Redensarten Lexikon
freuen
Sich freuen wie ein Kind: unbefangen, fröhlich, naiv und so recht von Herzen, wie es auch in der Wendung ›Sich freuen mit den Fröhlichen‹ (nach Röm 12,15) zum Ausdruck kommt.    Auch in vielen anderen sprichwörtlich gewordenen Zitaten wird diese besonders positive Form der Gemütsäußerung gepriesen. So heißt es in der zuerst 1849 in Berlin aufgeführten Oper ›Die lustigen Weiber von Windsor‹ von Otto Nicolai nach dem Text von Hermann Mosenthal (1821; 1877):

   Wie freu ich mich, wie freu ich mich,
   wie treibt mich mein Verlangen,

und in der Oper ›Zar und Zimmermann‹ von A. Lortzing finden sich die Worte:

   Es ist schon lange her
   Das freut uns um so mehr.

Einen besonders hohen Bekanntheitsgrad konnte das von Joh.

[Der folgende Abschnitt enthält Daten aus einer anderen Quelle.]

Import Re.

Lemma cons_app_inv (c c' : N) (x y z : str) :
  c :: x = (c' :: y) ++ z → c = c' ∧ x = y ++ z.
Proof. by intros [= -> ->]. Qed.

Lemma literal_Some (p s r : str) : literal p s = Some r ↔ s = p ++ r.
Proof.
  revert s. induction p as [|a p IH]; intros s; simpl.
  - split; congruence.
  - destruct s as [|c s]; [split; [done|discriminate]|].
    destruct (N.eqb_spec a c) as [->|Hac].
    + rewrite IH. split; congruence.
    + split; [done|]. intros [= ? _]. done.
Qed.

Lemma alnum_run_spec (s : str) :
  ∃ rest, s = alnum_run s ++ rest ∧ alnums (alnum_run s) ∧ run_ends rest.
Proof.
  induction s as [|c s (rest & Hs & Hr & He)]; simpl.
  - exists []. by repeat split; [constructor|].
  - destruct (is_alnum c) eqn:Hc.
    + exists rest. repeat split; [by rewrite Hs at 1|by constructor|done].
    + exists (c :: s). repeat split; [constructor|].
      intros d [= <-]. done.
Qed.

Lemma alnum_run_app (i rest : str) :
  alnums i → run_ends rest → alnum_run (i ++ rest) = i.
Proof.
  intros Hi He. induction Hi as [|c i Hc _ IH]; simpl.
  - destruct rest as [|d rest]; [done|]. simpl. by rewrite (He d).
  - by rewrite Hc, IH.
Qed.

Lemma alnum_run_nil (s : str) : alnum_run s = [] ↔ run_ends s.
Proof.
  destruct s as [|c s]; simpl.
  - split; [by intros _ c|done].
  - destruct (is_alnum c) eqn:Hc.
    + split; [done|]. intros He. specialize (He c eq_refl). congruence.
    + split; [|done]. intros _ d [= <-]. done.
Qed.

(** The anchored pattern: [des:], then the whole alphanumeric run, which is
    not empty. *)
Lemma pattern_Some (s des_id : str) :
  DESCRIPTION_ID_PATTERN s = Some des_id ↔
  ∃ post, s = lit "des:" ++ des_id ++ post
          ∧ des_id ≠ [] ∧ alnums des_id ∧ run_ends post.
Proof.
  unfold DESCRIPTION_ID_PATTERN. split.
  - destruct (literal (lit "des:") s) as [rest|] eqn:Hl; [|done].
    apply literal_Some in Hl.
    destruct (alnum_run_spec rest) as (post & Hrest & Hal & He).
    destruct (alnum_run rest) as [|c i] eqn:Hrun; [done|].
    intros [= <-]. exists post. by rewrite <- Hrest.
  - intros (post & -> & Hne & Hal & He).
    assert (literal (lit "des:") (lit "des:" ++ des_id ++ post)
            = Some (des_id ++ post)) as -> by by apply literal_Some.
    rewrite alnum_run_app by done. by destruct des_id.
Qed.

Lemma pattern_is_Some (s : str) :
  is_Some (DESCRIPTION_ID_PATTERN s) ↔
  ∃ c post, s = lit "des:" ++ c :: post ∧ is_alnum c = true.
Proof.
  split.
  - intros [i Hi]. apply pattern_Some in Hi as (post & -> & Hne & Hal & _).
    destruct Hal as [|c i Hc _]; [done|]. by exists c, (i ++ post).
  - intros (c & post & -> & Hc). unfold DESCRIPTION_ID_PATTERN.
    assert (literal (lit "des:") (lit "des:" ++ c :: post)
            = Some (c :: post)) as -> by by apply literal_Some.
    simpl. rewrite Hc. by eexists.
Qed.

Lemma search_unfold (s : str) :
  search s = match DESCRIPTION_ID_PATTERN s with
             | Some des_id => Some des_id
             | None => match s with [] => None | _ :: s' => search s' end
             end.
Proof. by destruct s. Qed.

(** [search] finds the first tag, and only that. *)
Lemma search_first_tag (s des_id : str) :
  search s = Some des_id ↔ first_tag s des_id.
Proof.
  revert des_id.
  induction s as [|c s IH]; intros des_id; rewrite search_unfold.
  - change (DESCRIPTION_ID_PATTERN []) with (@None str).
    split; [done|]. intros (pre & post & Hs & _).
    destruct pre; discriminate Hs.
  - destruct (DESCRIPTION_ID_PATTERN (c :: s)) as [i|] eqn:Hp.
    + pose proof Hp as (post & Hs & Hne & Hal & He)%pattern_Some. split.
      * intros [= <-]. exists [], post. repeat split; try done.
        intros; simpl; lia.
      * intros (pre & post' & Hs' & Hne' & Hal' & He' & Hmin).
        destruct Hal as [|d i Hd Hal]; [done|].
        specialize (Hmin [] d (i ++ post) Hs Hd). destruct pre; [|simpl in Hmin; lia].
        rewrite app_nil_l in Hs'. rewrite Hs' in Hp.
        assert (DESCRIPTION_ID_PATTERN (lit "des:" ++ des_id ++ post')
                = Some des_id) as Hp' by (apply pattern_Some; eauto).
        congruence.
    + assert (∀ d post', c :: s = lit "des:" ++ d :: post' →
                is_alnum d = true → False) as Hnot.
      { intros d post' Hs Hd.
        assert (is_Some (DESCRIPTION_ID_PATTERN (c :: s))) as [? ?]
          by (apply pattern_is_Some; eauto).
        congruence. }
      rewrite IH. split.
      * intros (pre & post & -> & Hne & Hal & He & Hmin).
        exists (c :: pre), post. repeat split; try done.
        intros [|c' pre'] d post' Hs Hd; [by destruct (Hnot d post')|].
        apply cons_app_inv in Hs as [<- Hs]. simpl. apply le_n_S. by eapply Hmin.
      * intros (pre & post & Hs & Hne & Hal & He & Hmin).
        destruct pre as [|c' pre].
        { destruct Hal as [|d i Hd _]; [done|].
          by destruct (Hnot d (i ++ post)). }
        apply cons_app_inv in Hs as [<- Hs]. exists pre, post. repeat split; try done.
        intros pre' d post' Hs' Hd.
        specialize (Hmin (c :: pre') d post'). simpl in Hmin.
        rewrite Hs' in Hmin. specialize (Hmin eq_refl Hd). lia.
Qed.

Lemma search_tagged (s : str) : is_Some (search s) ↔ tagged s.
Proof.
  split.
  - intros [i (pre & post & -> & Hne & Hal & _)%search_first_tag].
    destruct Hal as [|c i Hc _]; [done|]. by exists pre, c, (i ++ post).
  - induction s as [|c s IH]; intros (pre & d & post & Hs & Hd).
    { destruct pre; discriminate Hs. }
    rewrite search_unfold.
    destruct (DESCRIPTION_ID_PATTERN (c :: s)) as [i|] eqn:Hp; [by eexists|].
    destruct pre as [|c' pre].
    + assert (is_Some (DESCRIPTION_ID_PATTERN (c :: s))) as [? ?]
        by (apply pattern_is_Some; eauto).
      congruence.
    + apply cons_app_inv in Hs as [<- Hs]. apply IH. by exists pre, d, post.
Qed.

Lemma search_None (s : str) : search s = None ↔ ¬ tagged s.
Proof. rewrite <- search_tagged, eq_None_not_Some. done. Qed.

(** *** Substitution *)

Lemma sub_from_sublist (k : nat) (s : str) : sub_from k s `sublist_of` s.
Proof.
  revert k. induction s as [|c s IH]; intros k; simpl; [done|].
  destruct k as [|k]; [|by apply sublist_cons].
  destruct (DESCRIPTION_ID_PATTERN (c :: s));
    [by apply sublist_cons|by apply sublist_skip].
Qed.

Lemma sub_sublist (s : str) : sub s `sublist_of` s.
Proof. apply sub_from_sublist. Qed.

Lemma sub_from_drop (k : nat) (s : str) : sub_from k s = sub (drop k s).
Proof.
  revert k. induction s as [|c s IH]; intros [|k]; try done.
  simpl. apply IH.
Qed.

(** What the scan does at the head of the text: behind a match it resumes
    after the match, otherwise it keeps the character. *)
Lemma sub_unfold (s : str) :
  sub s = match DESCRIPTION_ID_PATTERN s with
          | Some des_id => sub (drop (4 + length des_id) s)
          | None => match s with [] => [] | c :: s' => c :: sub s' end
          end.
Proof.
  destruct s as [|c s]; [done|]. unfold sub at 1. simpl.
  destruct (DESCRIPTION_ID_PATTERN (c :: s)); [|done]. apply sub_from_drop.
Qed.

Lemma first_tag_at_cons (c : N) (s pre des_id post : str) :
  first_tag_at (c :: s) (c :: pre) des_id post → first_tag_at s pre des_id post.
Proof.
  intros (Hs & Hne & Hal & He & Hmin).
  apply cons_app_inv in Hs as [_ Hs]. repeat split; try done.
  intros pre' d post' Hs' Hd. specialize (Hmin (c :: pre') d post').
  simpl in Hmin. rewrite Hs' in Hmin. specialize (Hmin eq_refl Hd). lia.
Qed.

Lemma first_tag_at_pattern (c : N) (s pre des_id post : str) :
  first_tag_at s (c :: pre) des_id post → DESCRIPTION_ID_PATTERN s = None.
Proof.
  intros (Hs & Hne & Hal & He & Hmin). apply eq_None_not_Some.
  intros (d & post' & Hs' & Hd)%pattern_is_Some.
  specialize (Hmin [] d post' Hs' Hd). simpl in Hmin. lia.
Qed.

(** The first tag goes, all of it, and the scan goes on behind it. *)
Lemma sub_first_tag (s pre des_id post : str) :
  first_tag_at s pre des_id post → sub s = pre ++ sub post.
Proof.
  revert s. induction pre as [|c pre IH]; intros s Hf; rewrite sub_unfold.
  - destruct Hf as (Hs & Hne & Hal & He & _). rewrite app_nil_l in Hs.
    assert (DESCRIPTION_ID_PATTERN s = Some des_id) as ->
      by (apply pattern_Some; eauto).
    rewrite Hs, app_assoc. by rewrite drop_app_length' by by rewrite length_app.
  - rewrite (first_tag_at_pattern _ _ _ _ _ Hf).
    destruct s as [|c' s]; [by destruct Hf as (Hs & _)|].
    assert (c' = c) as ->
      by (destruct Hf as (Hs & _); by apply cons_app_inv in Hs as [-> _]).
    simpl. f_equal. apply IH. by eapply first_tag_at_cons.
Qed.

Martin Usteri (1763-1827) verfaßte Gesellschaftslied ›Freut euch des Lebens‹ verbuchen, das in der Goethezeit zum ›Schlager‹ wurde. Es wurde als Mahnung zur Fröhlichkeit gesungen und später, als Stimmungsmacher und als Aufforderung, sich keine Gelegenheit zur Freude entgehen zu lassen, auch bei jeder unpassenden Gelegenheit zum Besten gegeben. Das führte zu den parodistischen Spottversen:

   Freut euch des Lebens,
   Großmutter wird mit der Sense rasiert.
   Alles vergebens,
   Sie war nicht eingeschmiert.

Aber auch zu zahlreichen anderen Parodien, wie z.B.:

   Freut euch des Lebens,
   Weil ihr noch Backfische seid,
   Das ist des Lebens allerschönste Zeit.

Im Laufe der jüngeren Geschichte wurde ›Freut euch des Lebens‹ vor allem nach politischen Umwälzungen, Revolutionen, Friedensschlüssen etc. gesungen:

   Freut euch des Sieges (Friedens),
   Weil jetzt die Waffen ruhn.

oder

   Freut euch des Lebens,
   Weil jetzt die Freiheit blüht,
   Weil jetzt die Cocarde
   Dreifarbig glüht.

Die Grundstruktur des Verses ist auch für die Werbung eingesetzt worden (z.B. ›Freut euch des Tankens ...‹), und ein zeitgenössischer Gesellschaftskritiker ermuntert sein Publikum mit den Worten:

   Freut euch des Lebens,
   eh' euch der Staat mit der Steuer rasiert.

In seiner ursprünglichen Form geriet das Lied im Laufe der Zeit fast in Vergessenheit.
   Sich freuen wie ein Schneekönig Schneekönig; sich freuen wie ein Stint Stint.
   Als Relikt früherer Anstandsregeln hat sich die Formel ›Freut mich‹ oder ›(es) hat mich gefreut‹ erhalten. Es handelt sich um eine Kurzformel, die gelegentlich noch bei der Vorstellung oder beim Abschied zu hören ist, wobei die Ergänzung ›Sie kennenzulernen‹ meist weggelassen wird.
   Geschichte geworden ist die Standardformel, mit der sich Kaiser Franz Joseph I. von Österreich stereotyp bedankte: ›Es war sehr schön, es hat mich sehr gefreut‹.

• W. LINDER-BÉROUD: »,Freut euch des Lebens«. Ein ›Schlager‹ der Goethezeit im Spannungsfeld zwischen Mündlichkeit und Schriftlichkeit, in: Volksdichtung zwischen Mündlichkeit und Schriftlichkeit, hg. v. L. Röhrich und E. Lindig (Scripta Oralia 9) (Tübingen 1989), S. 273-288.